Те, кто пытался с помощью новых воззрений преобразовать в мое время нравы людей, искореняют лишь чисто внешние недостатки; что же касается настоящих пороков, они их не затрагивают, если только не усиливают и не умножают, и этого усиления и умножения нужно бояться; они охотно останавливаются на достигнутом и отказываются от других улучшений, ограничиваясь упомянутыми внешними и произвольными преобразованиями, которые не многого стоят, а между тем приносят им славу; таким образом, они за сходную плату оставляют в покое другие, подлинные, врожденные, глубоко укоренившиеся пороки. Обратитесь на миг к показаниям вашего опыта; нет человека, который, если только он всматривается в себя, не открыл бы в себе некоей собственной сущности, сущности, определяющей его поведение и противоборствующей воспитанию, а так же буре враждебных ему страстей. Что до меня, то я не ощущаю никакого сотрясения от толчка; я почти всегда пребываю на своем месте, как это свойственно громоздким и тяжеловесным телам. Если я и оказываюсь порой вне себя самого, то все же нахожусь всегда где-то поблизости. Мои порывы не уносят меня чересчур далеко. В них нет ничего чрезмерного и причудливого, и мои увлечения, таким образом, нужно считать здоровыми и полноценными.

Но что действительно заслуживает настоящего осуждения — а это касается повседневного существования всех людей, — это то, что даже их личная жизнь полна гнили и мерзости, что их мысль о собственном нравственном очищении — шаткая и туманная, что их раскаяние почти столь же болезненно и преступно, как и их грех. Иные, связанные с пороком природными узами или сжившиеся с ним в силу давней привычки, уже не видят в нем никакого уродства. Других (я сам из их числа) порок тяготит, но это уравновешивается для них удовольствием или чем-либо иным, и они уступают пороку, предаются ему ценою того, что грешат пакостно и трусливо. И все же можно представить себе такую несоизмеримость удовольствия и греха, что первое — это можно сказать и относительно пользы — с полным основанием извиняет второй, и не только в том случае, когда удовольствие примешивается случайно и не имеет прямой связи с грехом, как при краже, но даже если оно неотделимо от греховного деяния, как при сближении с женщиной, когда вожделение безгранично, а порою, как говорят, и вовсе неодолимо.
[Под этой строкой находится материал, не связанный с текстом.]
Lemma condense_ok S E b : open_batch S E b ->
  exists b', condense false b = Ok b' /\ compact S E b' /\ batch_map b' = batch_map b.
Proof.
  intros [Hok Hho Hsync Hmov]. unfold condense. destruct (removed_sorted (builder b)) as [R u] eqn:Es.
  destruct (removed_sorted_ok _ _ _ (ho_sorted _ _ Hho) Es) as (-> & Hs & Hp & Hua & Hum & Huf).
  assert (Hset : condensing S E (batch_num_reqs b + zlen (_removed u) - 1) (set_builder u b)).
  { pose proof (batch_count _ _ (bo_index _ _ _ Hok) Hho) as Hc. rewrite <-(Permutation_length Hp) in Hc.
    assert (Hl : batch_num_reqs b + zlen (_removed u) = zlen (rows b)) by (unfold batch_num_reqs, zlen; lia). rewrite Hl. constructor; cbn.
    - by apply batch_ok_builder.
    - by eapply in_sync_perm; [..|exact Hsync].
    - intros m Hm. rewrite Hum, Hmov in Hm. by apply elem_of_nil in Hm.
    - rewrite Hp. apply Hho.
    - by intros _.
    - intros i. rewrite Hp. apply Hho.
    - intros k _ Hk. rewrite Hp. apply Hho. by exists k.
    - intros k Hk (r & Hr%lookup_lt_Some). cbn in Hr. unfold zlen in Hk. lia.
    - lia. }
  assert (Hlen : length (_removed u) = length (_removed (builder (set_builder u b)))) by done.
  destruct (_removed u) as [|x0 l0] eqn:ER.
  - exists (set_builder u b). split; [done|]. split; [|done]. constructor; [apply Hset| |apply Hset].
    intros k Hk. destruct (row_cases (set_builder u b) k) as [|Hn]; [unfold zlen; lia|done|].
    assert (Hin : Z.of_nat k ∈ _removed (builder b)) by (apply Hho; by exists k). rewrite <-Hp in Hin. by apply elem_of_nil in Hin.
  - rewrite <-ER in *. case_match eqn:E0.
    + apply Z.eqb_eq in E0. assert (Hi0 : req_id_to_index (ib_ids b) = ∅) by (apply map_size_empty_iff; unfold batch_num_reqs in E0; lia).
      assert (Hlive : forall k, ~ live b k).
      { intros k (r & Hr). pose proof (index_row _ _ _ (bo_index _ _ _ Hok) Hr) as H. by rewrite Hi0 in H. }
      destruct (cut_ok (set_builder u b) 0 (cd_ok _ _ _ _ Hset)) as (H1 & H2 & H3); [by intros k ?%Hlive|].
      eexists. split; [reflexivity|]. unfold cut_ids in H1, H2, H3. cbn in H1, H2, H3 |- *. split; [|done]. constructor; [done|intros k Hk; cbn in Hk; lia|].
      intros k. rewrite H3. apply Hset.
    + assert (Hex : exists k, live (set_builder u b) k).
      { apply Z.eqb_neq in E0. destruct (map_choose (req_id_to_index (ib_ids b))) as (r & i & Hi).
        - intros H0. apply E0. unfold batch_num_reqs. by rewrite H0, map_size_empty.
        - apply (bo_index _ _ _ Hok) in Hi as (k & _ & Hk). by exists k, r. }
      destruct (condense_loop_ok S E (Datatypes.S (length (_removed u))) _ _ Hset Hex) as (b' & last' & -> & Hc & Hmap & Hpos & Hl); [cbn; lia|].
      cbn [mbind res_bind]. destruct Hc as [Hok' Hsync' _ _ _ _ _ Hab Hlen'].
      assert (Hn : batch_num_reqs b = Z.of_nat (Datatypes.S (Z.to_nat last'))).
      { transitivity (batch_num_reqs b').
        - unfold batch_num_reqs. f_equal. assert (Hsz : size (batch_map b') = size (batch_map (set_builder u b))) by (by rewrite Hmap).
          unfold batch_map in Hsz. rewrite !map_size_fmap in Hsz. by symmetry.
        - apply num_reqs_rows; [done| |unfold zlen in Hlen'; lia]. intros k. split; [|intros Hk; apply Hl; lia].
          intros Hk. destruct (Z.le_gt_cases (Z.of_nat k) last'); [lia|]. by destruct (Hab k). }
      rewrite Hn, Nat2Z.id. destruct (cut_ok b' (Datatypes.S (Z.to_nat last')) Hok') as (H1 & H2 & H3).
      { intros k Hk. destruct (Z.le_gt_cases (Z.of_nat k) last'); [lia|]. by destruct (Hab k). }
      eexists. split; [reflexivity|]. split; [|etransitivity; [exact H2|exact Hmap]]. constructor; [done| |].
      * intros k Hk. cbn in Hk. rewrite length_take in Hk. destruct (Hl k ltac:(lia)) as (r & Hr). exists r. apply (cut_row (ib_ids b') _ k r). split; [lia|done].
      * intros k. cbn. fold (rows (set_ids (cut_ids (Datatypes.S (Z.to_nat last')) (ib_ids b')) b')) in H3. cbn in H3. rewrite H3. apply Hsync'.
Qed.
End Condense.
Побывав недавно в Арманьяке и посетив поместье одного моего родственника, я видел там крестьянина, которого никто не называет иначе, как «вор». Он рассказывает о своей жизни следующее: родившись нищим и считая, что зарабатывать хлеб трудом своих рук — значит никогда не вырваться из нужды, он решил сделаться вором и всю молодость безнаказанно занимался этим своим ремеслом, чему немало способствовала его огромная телесная сила; он жал хлеб и срезал виноград на чужих участках, проделывая это где-нибудь вдалеке от своего дома и перетаскивая на себе такое количество краденого, что никому в голову не приходило, будто один человек способен унести на плечах все это в течение одной ночи; к тому же он старался распределять причиняемый им ущерб равномерно, так чтобы каждый в отдельности не испытывал слишком чувствительного урона. Сейчас он уже стар и для человека его сословия весьма состоятелен, чем обязан своему прошлому промыслу, в котором признается с полною откровенностью. Чтобы вымолить у бога прощения за подобный способ наживы, он, по его словам, что ни день оказывает всевозможные благодеяния потомкам некогда обворованных им людей, дабы возместить свои былые хищения; и если он не успеет закончить эти расчеты (ибо наделить разом всех он не в силах), то возложит эту обязанность на наследников, принимая во внимание то зло, которое он причинил каждому и размеры которого известны лишь ему одному. Если судить по его рассказу, правдивому или лживому — безразлично, он сам смотрит на воровство как на дело весьма бесчестное и даже ненавидит его, однако менее, чем нужду; он раскаивается в нем как таковом, но раз уж оно было уравновешено и возмещено описанным образом, он в нем отнюдь не раскаивается. В данном случае нет той привычки, что заставляет нас слиться с пороком и приноровлять к нему даже наше мышление; здесь нет и того буйного ветра, который время от времени проносится в нашей душе, смущая и ослепляя ее и подчиняя в это мгновение власти порока.